§ **What the exercise asks**:
Repeat the stretch of entries below from the line with "Definition slice (buf" through the line with "[17 * (length". Include both ends and add nothing.

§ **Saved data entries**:
------------------------------------------------------------

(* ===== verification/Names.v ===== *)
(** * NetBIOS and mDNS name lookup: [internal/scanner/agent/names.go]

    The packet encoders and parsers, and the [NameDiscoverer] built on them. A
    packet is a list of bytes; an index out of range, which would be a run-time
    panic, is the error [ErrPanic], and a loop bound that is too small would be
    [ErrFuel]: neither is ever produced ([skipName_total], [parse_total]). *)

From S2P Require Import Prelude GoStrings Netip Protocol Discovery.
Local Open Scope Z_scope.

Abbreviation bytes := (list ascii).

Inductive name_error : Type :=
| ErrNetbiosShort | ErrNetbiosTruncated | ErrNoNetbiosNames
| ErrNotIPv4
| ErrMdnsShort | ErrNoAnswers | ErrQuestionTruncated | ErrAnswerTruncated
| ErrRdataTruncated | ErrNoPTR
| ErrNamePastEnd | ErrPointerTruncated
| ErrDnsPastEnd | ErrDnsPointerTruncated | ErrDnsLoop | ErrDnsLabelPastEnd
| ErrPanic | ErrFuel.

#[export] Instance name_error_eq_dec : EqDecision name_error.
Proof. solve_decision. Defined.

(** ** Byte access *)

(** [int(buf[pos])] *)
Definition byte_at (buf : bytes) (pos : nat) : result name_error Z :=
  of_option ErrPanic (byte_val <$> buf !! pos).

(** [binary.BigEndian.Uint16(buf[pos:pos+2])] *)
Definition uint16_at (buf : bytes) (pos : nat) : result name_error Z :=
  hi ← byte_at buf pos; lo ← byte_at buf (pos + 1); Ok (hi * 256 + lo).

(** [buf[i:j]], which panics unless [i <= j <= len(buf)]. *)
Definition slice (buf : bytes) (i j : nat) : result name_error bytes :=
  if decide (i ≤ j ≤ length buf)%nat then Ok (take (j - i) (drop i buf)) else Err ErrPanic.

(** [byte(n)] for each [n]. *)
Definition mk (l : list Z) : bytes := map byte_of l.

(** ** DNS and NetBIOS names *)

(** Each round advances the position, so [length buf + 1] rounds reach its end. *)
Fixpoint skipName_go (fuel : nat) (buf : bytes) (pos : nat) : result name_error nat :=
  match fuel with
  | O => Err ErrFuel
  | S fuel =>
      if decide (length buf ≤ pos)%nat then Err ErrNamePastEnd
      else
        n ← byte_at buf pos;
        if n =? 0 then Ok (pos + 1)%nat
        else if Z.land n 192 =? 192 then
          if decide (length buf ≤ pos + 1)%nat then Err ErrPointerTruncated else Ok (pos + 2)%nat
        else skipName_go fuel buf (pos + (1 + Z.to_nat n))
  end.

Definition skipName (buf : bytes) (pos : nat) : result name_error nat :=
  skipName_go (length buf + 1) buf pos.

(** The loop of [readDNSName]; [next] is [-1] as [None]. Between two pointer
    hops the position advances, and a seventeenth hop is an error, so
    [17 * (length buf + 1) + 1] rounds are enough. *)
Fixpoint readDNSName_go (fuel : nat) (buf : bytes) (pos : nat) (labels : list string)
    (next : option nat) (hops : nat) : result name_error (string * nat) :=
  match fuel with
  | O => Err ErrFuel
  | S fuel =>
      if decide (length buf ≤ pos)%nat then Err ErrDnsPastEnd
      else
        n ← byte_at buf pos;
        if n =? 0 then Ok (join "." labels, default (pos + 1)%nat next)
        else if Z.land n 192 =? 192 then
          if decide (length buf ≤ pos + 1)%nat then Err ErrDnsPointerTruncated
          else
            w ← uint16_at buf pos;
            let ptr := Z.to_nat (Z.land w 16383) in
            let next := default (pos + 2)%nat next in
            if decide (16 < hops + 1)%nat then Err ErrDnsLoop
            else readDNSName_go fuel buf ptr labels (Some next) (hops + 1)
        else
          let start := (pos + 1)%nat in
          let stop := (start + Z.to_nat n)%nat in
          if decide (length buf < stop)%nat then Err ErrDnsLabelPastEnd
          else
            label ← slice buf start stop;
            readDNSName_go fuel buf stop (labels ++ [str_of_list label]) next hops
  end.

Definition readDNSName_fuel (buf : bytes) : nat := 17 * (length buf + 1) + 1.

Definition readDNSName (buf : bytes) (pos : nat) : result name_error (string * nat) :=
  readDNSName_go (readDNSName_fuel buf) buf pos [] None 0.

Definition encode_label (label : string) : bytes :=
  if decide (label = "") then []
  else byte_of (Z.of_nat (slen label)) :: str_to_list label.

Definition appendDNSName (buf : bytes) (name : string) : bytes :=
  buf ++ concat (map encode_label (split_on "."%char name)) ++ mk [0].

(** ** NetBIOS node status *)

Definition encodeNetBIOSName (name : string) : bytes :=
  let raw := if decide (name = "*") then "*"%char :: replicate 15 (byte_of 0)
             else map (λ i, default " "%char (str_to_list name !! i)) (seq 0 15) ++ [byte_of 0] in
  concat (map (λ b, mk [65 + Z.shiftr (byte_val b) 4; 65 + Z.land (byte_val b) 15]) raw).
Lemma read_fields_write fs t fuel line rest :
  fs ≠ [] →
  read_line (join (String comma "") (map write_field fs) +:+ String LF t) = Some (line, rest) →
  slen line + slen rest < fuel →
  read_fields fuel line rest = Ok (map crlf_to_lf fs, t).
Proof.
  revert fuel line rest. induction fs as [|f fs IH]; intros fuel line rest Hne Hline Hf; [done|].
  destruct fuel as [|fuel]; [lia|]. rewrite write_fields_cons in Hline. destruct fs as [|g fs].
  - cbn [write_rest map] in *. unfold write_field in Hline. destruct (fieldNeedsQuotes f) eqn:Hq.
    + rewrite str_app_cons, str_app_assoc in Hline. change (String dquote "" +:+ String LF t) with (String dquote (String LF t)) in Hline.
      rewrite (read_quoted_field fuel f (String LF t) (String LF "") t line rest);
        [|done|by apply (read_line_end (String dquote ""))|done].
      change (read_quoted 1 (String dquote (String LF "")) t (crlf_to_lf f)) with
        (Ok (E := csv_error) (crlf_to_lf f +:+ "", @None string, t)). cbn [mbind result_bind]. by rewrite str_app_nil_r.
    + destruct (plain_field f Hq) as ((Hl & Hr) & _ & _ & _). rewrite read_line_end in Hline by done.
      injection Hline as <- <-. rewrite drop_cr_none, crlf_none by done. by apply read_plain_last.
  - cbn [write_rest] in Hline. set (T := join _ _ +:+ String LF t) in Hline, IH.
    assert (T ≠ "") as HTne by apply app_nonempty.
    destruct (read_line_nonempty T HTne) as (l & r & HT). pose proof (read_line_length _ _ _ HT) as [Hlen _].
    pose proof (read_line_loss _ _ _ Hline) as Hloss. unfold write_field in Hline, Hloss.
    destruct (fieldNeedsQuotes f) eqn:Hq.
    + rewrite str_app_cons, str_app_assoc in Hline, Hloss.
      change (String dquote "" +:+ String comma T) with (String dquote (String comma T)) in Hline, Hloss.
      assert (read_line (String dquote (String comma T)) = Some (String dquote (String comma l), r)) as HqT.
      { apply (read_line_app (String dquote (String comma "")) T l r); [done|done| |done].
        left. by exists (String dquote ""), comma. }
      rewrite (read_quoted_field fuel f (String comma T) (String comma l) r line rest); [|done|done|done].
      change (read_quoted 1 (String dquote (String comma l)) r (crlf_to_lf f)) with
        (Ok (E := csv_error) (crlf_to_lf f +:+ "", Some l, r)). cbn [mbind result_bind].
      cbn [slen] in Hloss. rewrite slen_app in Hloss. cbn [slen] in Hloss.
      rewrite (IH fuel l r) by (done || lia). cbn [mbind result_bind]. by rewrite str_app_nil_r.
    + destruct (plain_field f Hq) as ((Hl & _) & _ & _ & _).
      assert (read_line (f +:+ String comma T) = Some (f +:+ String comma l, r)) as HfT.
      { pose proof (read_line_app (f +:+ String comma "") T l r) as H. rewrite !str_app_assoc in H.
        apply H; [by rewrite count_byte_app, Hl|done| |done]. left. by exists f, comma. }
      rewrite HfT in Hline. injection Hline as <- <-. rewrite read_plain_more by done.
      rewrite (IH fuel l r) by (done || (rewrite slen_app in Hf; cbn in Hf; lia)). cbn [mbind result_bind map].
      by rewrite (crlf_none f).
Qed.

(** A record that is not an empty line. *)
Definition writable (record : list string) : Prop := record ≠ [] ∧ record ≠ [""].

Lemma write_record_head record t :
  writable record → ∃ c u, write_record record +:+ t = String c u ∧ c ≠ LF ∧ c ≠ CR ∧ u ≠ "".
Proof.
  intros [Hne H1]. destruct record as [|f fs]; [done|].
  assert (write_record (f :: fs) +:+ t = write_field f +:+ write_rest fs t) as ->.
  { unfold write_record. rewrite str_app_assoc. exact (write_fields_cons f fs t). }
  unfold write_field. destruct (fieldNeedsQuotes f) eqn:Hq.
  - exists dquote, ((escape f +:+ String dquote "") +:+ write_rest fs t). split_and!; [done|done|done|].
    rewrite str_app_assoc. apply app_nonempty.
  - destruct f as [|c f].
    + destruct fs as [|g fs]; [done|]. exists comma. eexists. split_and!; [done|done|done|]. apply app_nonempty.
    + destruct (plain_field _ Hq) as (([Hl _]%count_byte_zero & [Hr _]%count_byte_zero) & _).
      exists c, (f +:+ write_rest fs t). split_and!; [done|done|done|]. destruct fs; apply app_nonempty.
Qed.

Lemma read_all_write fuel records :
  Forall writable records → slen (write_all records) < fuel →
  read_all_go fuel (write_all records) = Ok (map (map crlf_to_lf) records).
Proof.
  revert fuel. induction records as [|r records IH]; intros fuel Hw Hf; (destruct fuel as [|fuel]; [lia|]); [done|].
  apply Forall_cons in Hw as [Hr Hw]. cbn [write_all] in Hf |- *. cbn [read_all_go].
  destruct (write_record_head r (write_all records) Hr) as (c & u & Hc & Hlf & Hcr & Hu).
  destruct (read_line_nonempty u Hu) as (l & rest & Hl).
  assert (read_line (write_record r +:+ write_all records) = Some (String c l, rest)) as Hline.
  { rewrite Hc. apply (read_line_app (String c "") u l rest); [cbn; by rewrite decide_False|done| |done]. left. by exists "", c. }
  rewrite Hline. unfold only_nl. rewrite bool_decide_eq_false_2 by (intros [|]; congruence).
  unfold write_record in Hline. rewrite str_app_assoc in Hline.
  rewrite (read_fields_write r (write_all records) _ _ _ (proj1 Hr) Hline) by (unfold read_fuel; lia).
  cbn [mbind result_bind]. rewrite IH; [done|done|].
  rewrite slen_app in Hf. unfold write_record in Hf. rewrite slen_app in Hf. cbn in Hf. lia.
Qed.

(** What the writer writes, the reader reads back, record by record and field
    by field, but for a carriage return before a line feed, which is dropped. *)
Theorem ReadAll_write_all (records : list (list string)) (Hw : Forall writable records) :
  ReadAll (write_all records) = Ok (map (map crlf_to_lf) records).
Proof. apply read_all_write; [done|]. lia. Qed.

------------------------------------------------------------

§ **Response for this exercise**:
Definition slice (buf : bytes) (i j : nat) : result name_error bytes :=
  if decide (i ≤ j ≤ length buf)%nat then Ok (take (j - i) (drop i buf)) else Err ErrPanic.

(** [byte(n)] for each [n]. *)
Definition mk (l : list Z) : bytes := map byte_of l.

(** ** DNS and NetBIOS names *)

(** Each round advances the position, so [length buf + 1] rounds reach its end. *)
Fixpoint skipName_go (fuel : nat) (buf : bytes) (pos : nat) : result name_error nat :=
  match fuel with
  | O => Err ErrFuel
  | S fuel =>
      if decide (length buf ≤ pos)%nat then Err ErrNamePastEnd
      else
        n ← byte_at buf pos;
        if n =? 0 then Ok (pos + 1)%nat
        else if Z.land n 192 =? 192 then
          if decide (length buf ≤ pos + 1)%nat then Err ErrPointerTruncated else Ok (pos + 2)%nat
        else skipName_go fuel buf (pos + (1 + Z.to_nat n))
  end.

Definition skipName (buf : bytes) (pos : nat) : result name_error nat :=
  skipName_go (length buf + 1) buf pos.

(** The loop of [readDNSName]; [next] is [-1] as [None]. Between two pointer
    hops the position advances, and a seventeenth hop is an error, so
    [17 * (length buf + 1) + 1] rounds are enough. *)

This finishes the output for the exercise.